We all know the rest of the story. Docker started a revolution in containers, which soon swept the whole world with its slogan of “Build, Ship, Run.” The brilliant idea of the Docker image reconstructed the base of cloud computing by changing the way software was delivered, and how developers consumed the cloud. The following years of 2014-2015 were all dominated by the word container it was hot and fancy, and swept through all the companies in the industry, just like AI today.
What happened to container runtimes after that?
Zhang: After this period of prosperity, container runtimes, of course including Docker, gradually became a secondary issue. Instead, people were more eager to quarrel over container scheduling and orchestration, which eventually brought Kubernetes to the center of the container world. This is not surprising, although the container itself is highly creative, once it is separated from the upper-level orchestration framework, the significance of this innovation is be greatly reduced. This also explains why CNCF, which is led by platform players like Google and Red Hat, eventually became the winner of the dispute: container runtimes are “boring”.

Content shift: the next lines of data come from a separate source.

(** The terms in force were signed for an earlier generation. *)
Lemma stored_generation_past y w cur t : deskReachable y -> (readDeskAuthority w (dy_state y)).2 = Ok cur -> da_Terms cur = Some t ->
  0 <= dt_Generation t < authRevision (dy_disk y).
Proof.
  intros Hr Hread Ht. pose proof (deskReachable_inv _ Hr) as Hi. destruct (readDesk_spec w (dy_state y) (di_clock _ Hi)) as [_ Hspec].
  destruct (Hspec cur Hread) as (out & Hout & Hcur & _). assert (Hto : da_Terms out = Some t) by by destruct Hcur as [->|[_ ->]].
  destruct (stored_arming y w out Hr Hout ltac:(by rewrite Hto)) as (g & r & a & _ & Hin & _ & (E1 & _) & Hval & Hrun).
  assert (t = ar_terms a) as -> by (destruct Hrun as [->| ->]; cbn in Hto; congruence). split.
  - pose proof (av_valid _ Hval) as Hv. unfold validDeskAuthorityTerms in Hv. destruct (hex_decode _). bool_hyps. lia.
  - pose proof (di_past _ Hi) as Hp. rewrite Forall_forall in Hp. by apply Hp, list_elem_of_In.
Qed.

Lemma save_commits now next action disk saved : (forall g o, dk_auth disk = Some (g, o) -> g <> 0) ->
  next <| da_Generation := authRevision disk + 1 |> <| da_HeldBy := "" |> = saved ->
  exists disk', saveDeskAuthority true NoFault now (authRevision disk) next action disk = (disk', Ok saved) /\ dk_auth disk' = Some (authRevision disk + 1, Some saved).
Proof.
  intros Hnz <-. unfold saveDeskAuthority, casState, authRevision. destruct (dk_auth disk) as [[g o]|]; [|by eexists].
  pose proof (proj2 (Z.eqb_neq g 0) (Hnz g o eq_refl)) as Hg. rewrite Hg, Z.eqb_refl. by eexists.
Qed.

So you are claiming a new prosperity comes for container runtimes now?
Zhang: Yes. In 2017, the Kubernetes community, started pushing container runtimes back to the forefront with projects like cri-o, containerd, Kata, frakti –
In fact, this second boom is no longer because of the technological competition, but because of the birth of a generic Container Runtime Interface (CRI), which leveraged the freedom to develop container runtimes for Kubernetes however they wanted, using whatever technology. This is further evidence that Kubernetes is winning the infrastructure software industry.

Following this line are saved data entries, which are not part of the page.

(** ** Its steps *)

Lemma in_process y w b : dy_startedAt y = 100 -> dy_breach y = b -> w = reading b -> inProcess y w.
Proof. by intros Hs Hb ->. Qed.

Lemma desk_step1 : deskStep d0 d1.
Proof. exact (desk_preserve d0 within (or_introl eq_refl)). Qed.
Lemma desk_step2 : deskStep d1 d2.
Proof. exact (desk_prepare d1 asksFull "prepare" eq_refl (in_process d1 (reading within) within eq_refl eq_refl eq_refl)). Qed.
Lemma begun_ok : confirmBegun = (confirmBegun.1, Ok (mkConfirmParams text (cashPolicyDigest text) confirmation, deskTerms, "")).
Proof. vm_compute. reflexivity. Qed.
Lemma desk_step3 : deskStep d2 d3.
Proof. exact (desk_begin d2 (holding within) "confirm" confirmBegun.1 _ eq_refl begun_ok). Qed.
Lemma armed_once : armingOf confirming (mkConfirmParams text (cashPolicyDigest text) confirmation) deskTerms "" (dy_state d3) locked.1 = [arm].
Proof. vm_compute. reflexivity. Qed.
Lemma desk_step4 : deskStep d3 d4.
Proof.
  assert (H : deskStep d3 (mkDeskSys locked.1 (dy_startedAt d3) (dy_breach d3) ([] ++ []) (dy_armings d3 ++
    armingOf confirming (mkConfirmParams text (cashPolicyDigest text) confirmation) deskTerms "" (dy_state d3) locked.1) (dy_opened d3)))
    by exact (desk_confirm d3 confirming [] [] _ deskTerms "" eq_refl (in_process d3 (reading within) within eq_refl eq_refl eq_refl)).
  rewrite armed_once in H. exact H.
Qed.
Lemma desk_step5 : deskStep d4 d5.
Proof. exact (desk_control d4 controlling "start" (in_process d4 (reading within) within eq_refl eq_refl eq_refl)). Qed.
Lemma desk_step6 : deskStep d5 d6.
Proof. exact (desk_control d5 controlling "stop" (in_process d5 (reading within) within eq_refl eq_refl eq_refl)). Qed.

Lemma opened_ok : recordEpisodes (holding within) (holding within) (published d5) (openEpisode breach) (deskT + 3 * Minute) (dy_state d5) = (opened.1, None).
Proof. vm_compute. reflexivity. Qed.
Lemma closed_ok : recordEpisodes (holding breach) (holding breach) (published z6) (openEpisode within) (deskT + 4 * Minute) (dy_state z6) = (closed.1, None).
Proof. vm_compute. reflexivity. Qed.
Lemma breach_step6 : deskStep d5 z6.
Proof.
  exact (desk_install d5 (holding within) (holding within) breach (deskT + 3 * Minute) true opened.1 None (or_intror (or_intror (not_elem_of_nil _))) opened_ok).
Qed.
Lemma breach_step7 : deskStep z6 z7.
Proof. exact (desk_install z6 (holding breach) (holding breach) within (deskT + 4 * Minute) true closed.1 None (or_introl eq_refl) closed_ok). Qed.

Lemma desk_run4 : rtc deskStep d0 d4.
Proof. apply (rtc_l _ _ _ _ desk_step1), (rtc_l _ _ _ _ desk_step2), (rtc_l _ _ _ _ desk_step3), (rtc_l _ _ _ _ desk_step4), rtc_refl. Qed.
Lemma desk_reach1 : deskReachable d1.
Proof. exists 100. apply rtc_once, desk_step1. Qed.
Lemma desk_reach4 : deskReachable d4.
Proof. exists 100. exact desk_run4. Qed.
Lemma desk_reach5 : deskReachable d5.
Proof. exists 100. exact (rtc_r _ _ _ desk_run4 desk_step5). Qed.
Lemma desk_reach6 : deskReachable d6.
Proof. destruct desk_reach5 as [s H]. exists s. exact (rtc_r _ _ _ H desk_step6). Qed.
Lemma breach_reach6 : deskReachable z6.
Proof. destruct desk_reach5 as [s H]. exists s. exact (rtc_r _ _ _ H breach_step6). Qed.

(** ** The theorems on the run *)

Definition deskRec4 : deskAuthorityRecord := match locked.2 with Ok r => r | Err _ => zero_DeskAuth end.
Lemma read4 : (readDeskAuthority (reading within) (dy_state d4)).2 = Ok deskRec4.
Proof. vm_compute. reflexivity. Qed.
Lemma armed4 : da_Scope deskRec4 <> "off".
Proof. vm_compute. discriminate. Qed.

(** The confirmed authority answers full, signed on the companion. *)
Lemma armed_scope_was_signed_on_a_pinned_device_witness :
  exists a, In a (dy_armings d4) /\ armingValid a /\ da_Terms deskRec4 = Some (ar_terms a) /\ da_Verified deskRec4 = ar_verified a /\
    da_ConfirmedAt deskRec4 = cw_savedAt (ar_world a) /\ scopeRank (da_Scope deskRec4) <= scopeRank (dt_MaximumScope (ar_terms a)).
Proof. exact (armed_scope_was_signed_on_a_pinned_device d4 (reading within) deskRec4 desk_reach4 read4 armed4). Defined.

(** The confirmation armed once. *)
Lemma signed_terms_arm_at_most_once_witness : NoDup (map (fun a => acp_Terms (ar_params a)) (dy_armings d4)).
Proof. exact (signed_terms_arm_at_most_once d4 desk_reach4). Defined.

Definition rec6 : deskAuthorityRecord := match storedAuthority (dy_disk d6) with Some r => r | None => zero_DeskAuth end.
Lemma stored6 : dk_auth (dy_disk d6) = Some (3, Some rec6).
Proof. vm_compute. reflexivity. Qed.
Lemma off6 : da_Scope rec6 = "off".
Proof. vm_compute. reflexivity. Qed.

(** Stopped at off, it answers nothing wider and neither lock passes. *)
Lemma scope_never_widens_without_the_device_witness : da_Scope rec6 = "off" /\
  (forall w cur, (readDeskAuthority w (dy_state d6)).2 = Ok cur -> scopeRank (da_Scope cur) <= scopeRank (da_Scope rec6)) /\
  (da_Scope rec6 = "off" ->
     (forall w w' grant scope, is_ok (lockStandingAuthorityForWire w w' grant scope (dy_disk d6)) = false) /\
     (forall w f scope now, is_ok (lockDeskAuthorityForWire w (Some f) scope now (dy_state d6)).2 = false)).
Proof. exact (conj off6 (scope_never_widens_without_the_device d6 d6 3 rec6 desk_reach6 stored6 (rtc_refl _ _) eq_refl)). Defined.

Definition asks : DeskAutomaticAuthorization := mkDeskAutomatic "id-1" secret 2 preferences.
Definition gated : deskState * result goerr (deskAuthorityRecord + TradingBlocker) := deskAutomaticAuthority (reading within) asks account (dy_state d5).
Definition rec5 : deskAuthorityRecord := match gated.2 with Ok (inl r) => r | _ => zero_DeskAuth end.
Lemma gate5 : deskAutomaticAuthority (reading within) asks account (dy_state d5) = (gated.1, Ok (inl rec5)).
Proof. vm_compute. reflexivity. Qed.
Lemma changed6 : dk_auth (dy_disk d6) <> dk_auth (dy_disk d5).
Proof. vm_compute. discriminate. Qed.
Definition entry : deskAuthorityFence := captureFence rec5 "add" (deskT + 2 * Minute).

(** The fence passes while the controller runs. *)
Lemma fence_passes5 : (lockDeskAuthorityForWire (reading within) (Some entry) account (deskT + 3 * Minute) (dy_state d5)).2 = Ok tt.
Proof. vm_compute. reflexivity. Qed.

(** After the stop it does not. *)
Lemma changed_authority_refuses_old_fences_witness :
  is_ok (lockDeskAuthorityForWire (reading within) (Some entry) account (deskT + 3 * Minute) (dy_state d6)).2 = false.
Proof.
  exact (changed_authority_refuses_old_fences d5 (reading within) asks account gated.1 rec5 "add" (deskT + 2 * Minute) d6 d6 (reading within) account (deskT + 3 * Minute)
           desk_reach5 gate5 (rtc_once _ _ desk_step6) changed6 (rtc_refl _ _)).
Defined.

Definition recz : deskAuthorityRecord := match storedAuthority (dy_disk z6) with Some r => r | None => zero_DeskAuth end.
Lemma storedz : dk_auth (dy_disk z6) = Some (2, Some recz).
Proof. vm_compute. reflexivity. Qed.
Lemma breached : recordedEpisode (dy_disk z6) <> da_MandateEpisode recz.
Proof. vm_compute. discriminate. Qed.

Could you please explain more about CRI?
Zhang: The creation of CRI can be dated back to a pretty old issue in the Kubernetes repo, which, thanks to Brendan Burns and Dawn Chen brought out the idea of “client server mode container runtime.” The reason we began to discuss this approach in sig-node was mainly because, although Docker was the most successful container runtime at that time (and even today), we could see it gradually evolving to a much more complicated platform project, which brought uncertainty to Kubernetes itself. At the same time, new candidates like CoreOS rkt and Hyper runV (hypervisor based container) had been introduced in Kubernetes as PoC runtimes, and to bring extra maintenance efforts to sig-node. We needed to find a way to balance user options and feasibility in Kubernetes container runtimes, and to save users from any potential vendor lock in this layer.
What does CRI look like from a developer view?

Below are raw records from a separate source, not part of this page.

(** ** Concrete runs *)

Lemma failure_wrapped_witness :
  (In (Called (create_request module_at_new_year) (Raises AlreadyExists))
      (log_of (scripted_run [Raises AlreadyExists]))
   /\ value_of (scripted_run [Raises AlreadyExists])
      = inl (mkResponse 500 ("Failed: " ++ str AlreadyExists)))
  /\ (In (Called (wait_request module_at_new_year) (Raises WaiterError))
         (log_of (scripted_run [ok; ok; Raises WaiterError]))
      /\ value_of (scripted_run [ok; ok; Raises WaiterError])
         = inl (mkResponse 500 ("Failed: " ++ str WaiterError)))
  /\ (In (Called (copy_request module_at_new_year) (Raises CopyRejected))
         (log_of (scripted_run [ok; ok; ok; ok; Raises CopyRejected]))
      /\ value_of (scripted_run [ok; ok; ok; ok; Raises CopyRejected])
         = inl (mkResponse 500 ("Failed: " ++ str CopyRejected))).
Proof.
  assert (H1 : In (Called (create_request module_at_new_year)
                     (Raises AlreadyExists))
                  (log_of (scripted_run [Raises AlreadyExists])))
    by (vm_compute; left; reflexivity).
  assert (H2 : In (Called (wait_request module_at_new_year)
                     (Raises WaiterError))
                  (log_of (scripted_run [ok; ok; Raises WaiterError])))
    by (vm_compute; do 4 right; left; reflexivity).
  assert (H3 : In (Called (copy_request module_at_new_year)
                     (Raises CopyRejected))
                  (log_of (scripted_run
                             [ok; ok; ok; ok; Raises CopyRejected])))
    by (vm_compute; do 7 right; left; reflexivity).
  split; [|split].
  - split; [exact H1|].
    exact (failure_wrapped scripted _ _ _ _ _ _ H1).
  - split; [exact H2|].
    exact (failure_wrapped scripted _ _ _ _ _ _ H2).
  - split; [exact H3|].
    exact (failure_wrapped scripted _ _ _ _ _ _ H3).
Defined.

Lemma success_shape_witness :
  In (Called (create_request module_at_new_year) ok)
     (log_of (scripted_run []))
  /\ is_wait (wait_request module_at_new_year) = true
  /\ In (Called (wait_request module_at_new_year) ok)
        (log_of (scripted_run []))
  /\ In (Called (copy_request module_at_new_year) ok)
        (log_of (scripted_run []))
  /\ exists r,
      value_of (scripted_run []) = inl r
      /\ statusCode r = 200%Z
      /\ contains "rds-auto-snapshot-mainline-20260101-000000" (body r)
         = true
      /\ contains "rds-auto-copy-mainline-20260101-000000" (body r) = true
      /\ contains "destination-region" (body r) = true.
Proof.
  assert (H1 : In (Called (create_request module_at_new_year) ok)
                  (log_of (scripted_run [])))
    by (vm_compute; left; reflexivity).
  assert (H2 : In (Called (wait_request module_at_new_year) ok)
                  (log_of (scripted_run [])))
    by (vm_compute; do 4 right; left; reflexivity).
  assert (H3 : In (Called (copy_request module_at_new_year) ok)
                  (log_of (scripted_run [])))
    by (vm_compute; do 7 right; left; reflexivity).
  split; [exact H1|]. split; [reflexivity|].
  split; [exact H2|]. split; [exact H3|].
  exact (success_shape scripted module_at_new_year scheduled_event PyNone
           (cold_world []) _ _ _ _ (wait_request module_at_new_year)
           _ _ _ _ _ _ _ H1 eq_refl H2 H3).
Defined.

Lemma copy_requires_wait_witness :
  (In (Called (copy_request module_at_new_year) ok)
      (log_of (scripted_run []))
   /\ exists cw v,
       is_wait cw = true
       /\ precedes (Called cw (Returns v))
            (Called (copy_request module_at_new_year) ok)
            (log_of (scripted_run [])))
  /\ (In (Called (wait_request module_at_new_year) (Raises WaiterError))
         (log_of (scripted_run [ok; ok; Raises WaiterError]))
      /\ (exists r,
             value_of (scripted_run [ok; ok; Raises WaiterError]) = inl r
             /\ statusCode r = 500%Z)
      /\ forall cc o,
          In (Called cc o)
             (log_of (scripted_run [ok; ok; Raises WaiterError])) ->
          is_copy cc = false).
Proof.
  assert (H1 : In (Called (copy_request module_at_new_year) ok)
                  (log_of (scripted_run [])))
    by (vm_compute; do 7 right; left; reflexivity).
  assert (H2 : In (Called (wait_request module_at_new_year)
                     (Raises WaiterError))
                  (log_of (scripted_run [ok; ok; Raises WaiterError])))
    by (vm_compute; do 4 right; left; reflexivity).
  split.
  - split; [exact H1|].
    exact (proj1 (copy_requires_wait scripted module_at_new_year
                    scheduled_event PyNone (cold_world []))
             (copy_request module_at_new_year) ok eq_refl H1).
  - split; [exact H2|].
    exact (proj2 (copy_requires_wait scripted module_at_new_year
                    scheduled_event PyNone
                    (cold_world [ok; ok; Raises WaiterError]))
             (wait_request module_at_new_year) WaiterError eq_refl H2).
Defined.

Lemma copy_source_constructed_witness :
  In (Called (copy_request module_at_new_year) ok)
     (log_of (scripted_run []))
  /\ "arn:aws:rds:source-region:add-your-aws-account-id-here:snapshot:rds-auto-snapshot-mainline-20260101-000000"
     = "arn:aws:rds:" ++ source_region module_at_new_year ++ ":"
         ++ account_id module_at_new_year ++ ":snapshot:"
         ++ snapshot_name module_at_new_year
  /\ "source-region" = source_region module_at_new_year.
Proof.
  assert (H : In (Called (copy_request module_at_new_year) ok)
                 (log_of (scripted_run [])))
    by (vm_compute; do 7 right; left; reflexivity).
  split; [exact H|].
  exact (copy_source_constructed scripted module_at_new_year
           scheduled_event PyNone (cold_world []) _ _ _ _ _ _ H).
Defined.

(** C6, as stated, fails on the module as it is written: the copy
    request of a run names a key of eu-central-1 while the configured
    destination region is "destination-region". *)
Lemma copy_key_not_in_destination :
  ~ copy_key_in_destination module_at_new_year (log_of (scripted_run [])).
Proof.
  intros H.
  assert (Hin : In (Called (copy_request module_at_new_year) ok)
                   (log_of (scripted_run [])))
    by (vm_compute; do 7 right; left; reflexivity).
  specialize (H _ _ _ _ _ _ Hin).
  vm_compute in H. discriminate H.
Qed.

Zhang: The core idea of CRI is simple: can we summarize a limited group of APIs which Kubernetes can rely on to talk to containers and images, regardless of what container runtime it is using?
Sig-node eventually defined around 20 APIs in protoc format based on the existing operations in kubelet (the component that talks to container runtime in Kubernetes). If you are familiar with Docker, you can see that we indeed extracted the most frequently used APIs out from its CLI, and also defined the concept of “sandbox” to match to Pod in Kubernetes, which is a group of tightly coupled user containers. But the key is that once you have this interface, you now have the freedom to choose how to implement this “sandbox,” either by namespaces (Docker), or hypervisor (Kata). Soon after the CRI spec was ready, we worked together to deliver the first CRI implementation named “dockershim” for Docker, and then “frakti” for hypervisor runtimes (at that time, runV).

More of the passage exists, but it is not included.